The document is a slog to get through (I can only imagine what the book is like). It’s more about philosophy than about engineering in a technical sense, so I guess it would be fair to say it’s about engineering philosophy. The technical sense is that there’s always a good outcome, a goal outcome, in a project. The evolution from simple to complex doesn’t alter the number of good outcomes (one), but it does alter the number of possible bad outcomes. In other words, there’s a good chance that without some specific steps to address the situation, complex systems will fail for reasons unforeseen.
The piece starts with an insight worthy of consideration: “[The] old world was characterized by the need to manage things – stone, wood, iron. The new world is characterized by the need to manage complexity. Complexity is the very stuff of today’s world. This mismatch lies at the root of our incompetence.”—Stafford Beer. I’ve been in tech for longer than most of my readers have lived, and I remember the very transformation Beer is talking about. To get better, we get more complicated, and if we want to avoid being buried in the very stuff of our advances, we have to manage it better. That’s where my opening question comes in; are we doing enough?

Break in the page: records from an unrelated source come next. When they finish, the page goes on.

(** One round of the loop of [cleanup]. *)
Definition cleanup (now : Z) (m : packets) : packets :=
  filter (λ kp, negb (negb (complete kp.2) && After now (ttl kp.2)) = true) m.
End manager.

(** ** What travels

    The datagrams of an event, written down directly: the identifier, the part
    number, the number of parts, the size, and a slice of the data. *)
Definition payload : nat := Z.to_nat MaxPayloadSize.

Definition chunk (d : bytes) (i : nat) : bytes := take payload (drop (i * payload) d).

Definition head (id d : bytes) (i : nat) : bytes :=
  id ++ [u8 (Z.of_nat i + 1); u8 (fragments d); u8 (u16 (zlen d)); u8 (Z.shiftr (u16 (zlen d)) 8)].

Definition wire (id d : bytes) (i : nat) : bytes := head id d i ++ chunk d i.

Definition wires (id d : bytes) : list bytes := wire id d <$> seq 0 (Z.to_nat (fragments d)).

Lemma payload_Z : Z.of_nat payload = 1436.
Proof. done. Qed.
#[global] Opaque payload.

Ltac sizes :=
  pose proof payload_Z; unfold MaxPayloadSize, MaxPacketSize, PacketHeaderSize, KEY_BYTES, KEY_BITS, zlen in *;
  change (256 / 8) with 32 in *.

Ltac zl := sizes; rewrite ?length_app; cbn [length] in *; lia.

Lemma fragments_spec d :
  0 ≤ fragments d ∧ zlen d ≤ fragments d * 1436 ∧ (fragments d - 1) * 1436 < Z.max 1 (zlen d).
Proof.
  unfold fragments. sizes. replace (1472 - (32 + 4)) with 1436 by lia.
  rewrite Z.quot_div_nonneg, Z.rem_mod_nonneg by lia.
  pose proof (Z.div_mod (Z.of_nat (length d)) 1436).
  pose proof (Z.mod_pos_bound (Z.of_nat (length d)) 1436).
  destruct (Z.eqb_spec (Z.of_nat (length d) mod 1436) 0); lia.
Qed.

Lemma length_chunk d i :
  length (chunk d i) = Nat.min payload (length d - i * payload).
Proof. unfold chunk. by rewrite length_take, length_drop. Qed.

Lemma zlen_chunk d i :
  zlen (chunk d i) = Z.min 1436 (Z.max 0 (zlen d - Z.of_nat i * 1436)).
Proof. unfold zlen. rewrite length_chunk. zl. Qed.

Lemma length_head id d i : length id = 32%nat → length (head id d i) = 36%nat.
Proof. intros H. unfold head. rewrite length_app, H. done. Qed.

(** The loop body writes the datagram into the buffer. *)
Lemma fragment_body_spec id d i pre mi x1 x2 x3 x4 mp post :
  length id = 32%nat → length mi = 32%nat → length mp = payload →
  zlen pre = Z.of_nat i * MaxPacketSize → Z.of_nat i * MaxPayloadSize ≤ zlen d →
  fragment_body id d (fragments d) (Z.of_nat i) (Z.of_nat i * MaxPacketSize)
    (pre ++ mi ++ x1 :: x2 :: x3 :: x4 :: mp ++ post) =
  Ret (pre ++ wire id d i ++ drop (length (chunk d i)) mp ++ post).
Proof.
  intros Hid Hmi Hmp Hpre Hi. unfold fragment_body. rewrite <-Hpre.
  rewrite go_copy_mid by congruence. cbn [obind].
  set (a := u8 (Z.of_nat i + 1)). set (n := u8 (fragments d)). set (l := u16 (zlen d)).
  rewrite (app_assoc pre id), go_store_mid by zl. cbn [obind].
  rewrite (cons_middle a), (app_assoc _ [a]), go_store_mid by zl. cbn [obind].
  rewrite (cons_middle n), (app_assoc _ [n]). unfold PutUint16.
  rewrite go_slice_tail by zl. cbn [obind].
  change (go_index (x3 :: x4 :: mp ++ post) 1) with (@Ret Z x4). cbn [obind].
  rewrite go_store_mid by zl. cbn [obind].
  rewrite (cons_middle (u8 l)), (app_assoc _ [u8 l]), go_store_mid by zl. cbn [obind].
  rewrite (cons_middle (u8 (Z.shiftr l 8))), (app_assoc _ [u8 (Z.shiftr l 8)]).
  rewrite (go_slice_mid _ mp) by zl. cbn [obind].
  assert (Hs : go_slice d (Z.of_nat i * MaxPayloadSize) (zlen d) = Ret (drop (i * payload) d)).
  { replace (Z.of_nat i * MaxPayloadSize) with (Z.of_nat (i * payload)) by zl.
    unfold zlen. rewrite go_slice_ok by zl. by rewrite take_ge by list_len. }
  rewrite Hs, Hmp. cbn [obind]. fold (chunk d i).
  rewrite <-(take_drop (length (chunk d i)) mp) at 1. rewrite <-(app_assoc (take _ mp)).
  rewrite go_copy_mid; [|zl|rewrite length_take, Hmp; pose proof (length_chunk d i); lia].
  unfold wire, head. by rewrite <-!app_assoc.
Qed.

Better management, in the D4P concept, is really about controlling and preventing the bad outcomes that arise from complexity, through application of professional engineering discipline. Add this to the usual goal-seeking, add foresight to hindsight, and you have something useful, even compelling, providing that you can make the philosophical approach the paper takes into something more actionable. To fulfill my goal of linking philosophy to architecture, it will be necessary to control complexity in that architecture.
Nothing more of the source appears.